Editorial:  Where’s my pomegranate? When a juice label is less than fulfulling.

Minute Maid's "pomegranate-blueberry" juice blend product is less than 1% pomegranates and blueberries.
(Associated Press)

Americans can argue — and do, all the time — about what kind of information should be required on food labels. What’s self-evident, though, is that whatever information is on the label should be trustworthy.

POM Wonderful, the seller of designer pomegranate juice, is absolutely right when it alleges that the “pomegranate-blueberry” juice blend sold by its competitor, Minute Maid, leads consumers astray by implying that the juice is, well, made from pomegranates and blueberries. Even the smaller wording underneath — “Flavored Blend of 5 Juices” — would leave most shoppers believing that the two named juices predominate.
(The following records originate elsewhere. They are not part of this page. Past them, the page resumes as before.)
(* ===== verification/PirOperator.v ===== *)
(** * The keyword PIR operator

    Models [kernel/pir/operator]: the options, the factory, the client
    ([keyword_pir_impl/keyword_pir_client.cc]) and the server
    ([keyword_pir_server.cc]).  The two are programs of messages over mailboxes
    that are named by a node and a key.  What the code takes from APSI, SEAL and
    the OPRF is the class [ApsiLib]; what it relies on is the class [ApsiLaws]. *)

From Stdlib Require Import Ascii String ZArith Lia.
From stdpp Require Import base tactics list option strings countable gmap.
From S2P Require Import Prelude ModArith Machine StrUtil Common Wire PsiNet CsvFile.

Local Open Scope Z_scope.

(** ** Options and operators *)

(** [PirDataType], an [unordered_map]. *)
Abbreviation PirDataType := (gmap str (list str)).

(** A mailbox: [LinkContext] keeps one queue per key, a node one link per task. *)
Abbreviation slot := (Node * str)%type.

Inductive Role := RoleClient | RoleServer.
#[export] Instance Role_eq_dec : EqDecision Role.
Proof. solve_decision. Defined.

(** [Options]; [role] has no initial value. *)
Record PirOptions : Type := PO {
  po_party_info : gmap str Node;
  po_self_party : str;
  role : option Role;
  use_cache : bool;
  generate_db : bool;
  db_path : str;
  peer_node : Node;
  po_proxy_node : Node
}.

Definition new_options : PirOptions := PO ∅ [] None false false [] default_node default_node.

(** [PirType]. *)
Definition ID_PIR : Z := 0.
Definition KEY_PIR : Z := 1.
In fact, the product is less than 1% pomegranates and blueberries. It’s almost all apple and grape juice. And this week, the U.S. Supreme Court allowed POM to move forward with its lawsuit alleging that misleading labeling by Coca-Cola, Minute Maid’s parent company, puts POM’s more expensive juices at a competitive disadvantage.

The case involves multiple ironies. For one thing, POM is itself battling allegations that it misled the public by claiming that its product fights various ailments. For another, the U.S. Food and Drug Administration, charged with protecting consumers from misleading labels, claimed in this case that an obviously problematic label was just fine.


Under federal law, once the FDA has approved a label, consumers have no further recourse in the courts; all they can do is appeal to the agency or the food company. But POM sued under another federal law that allows companies to challenge unfair competitors, arguing that Coca-Cola was marketing a cheaper juice under a label implying that the product was substantially the same as what POM sells. The FDA claimed that its authority precluded any such challenge. The court rightly rejected that notion: One federal law doesn’t necessarily take precedence over another. During arguments, Justice Anthony M. Kennedy noted that he himself would have been fooled by the juice label.

Though the case involved protecting corporations rather than consumers, the interests of shoppers have been given a big boost. The court ruling provides consumers with an avenue for lawsuits challenging misleading ads and labels, by partnering with a willing corporate competitor. The case also will result in more scrutiny of the FDA. This will be especially important as consumer groups increase pressure on the FDA to make the word “natural” mean something; it’s now far too loose a term. The agency already is being asked to allow genetically engineered foods to be labeled as natural, which it should quickly and firmly reject. In regulating labels, the FDA needs to adopt a high yet reasonable standard that seeks to answer the question “WWCT?” — “What would consumers think?”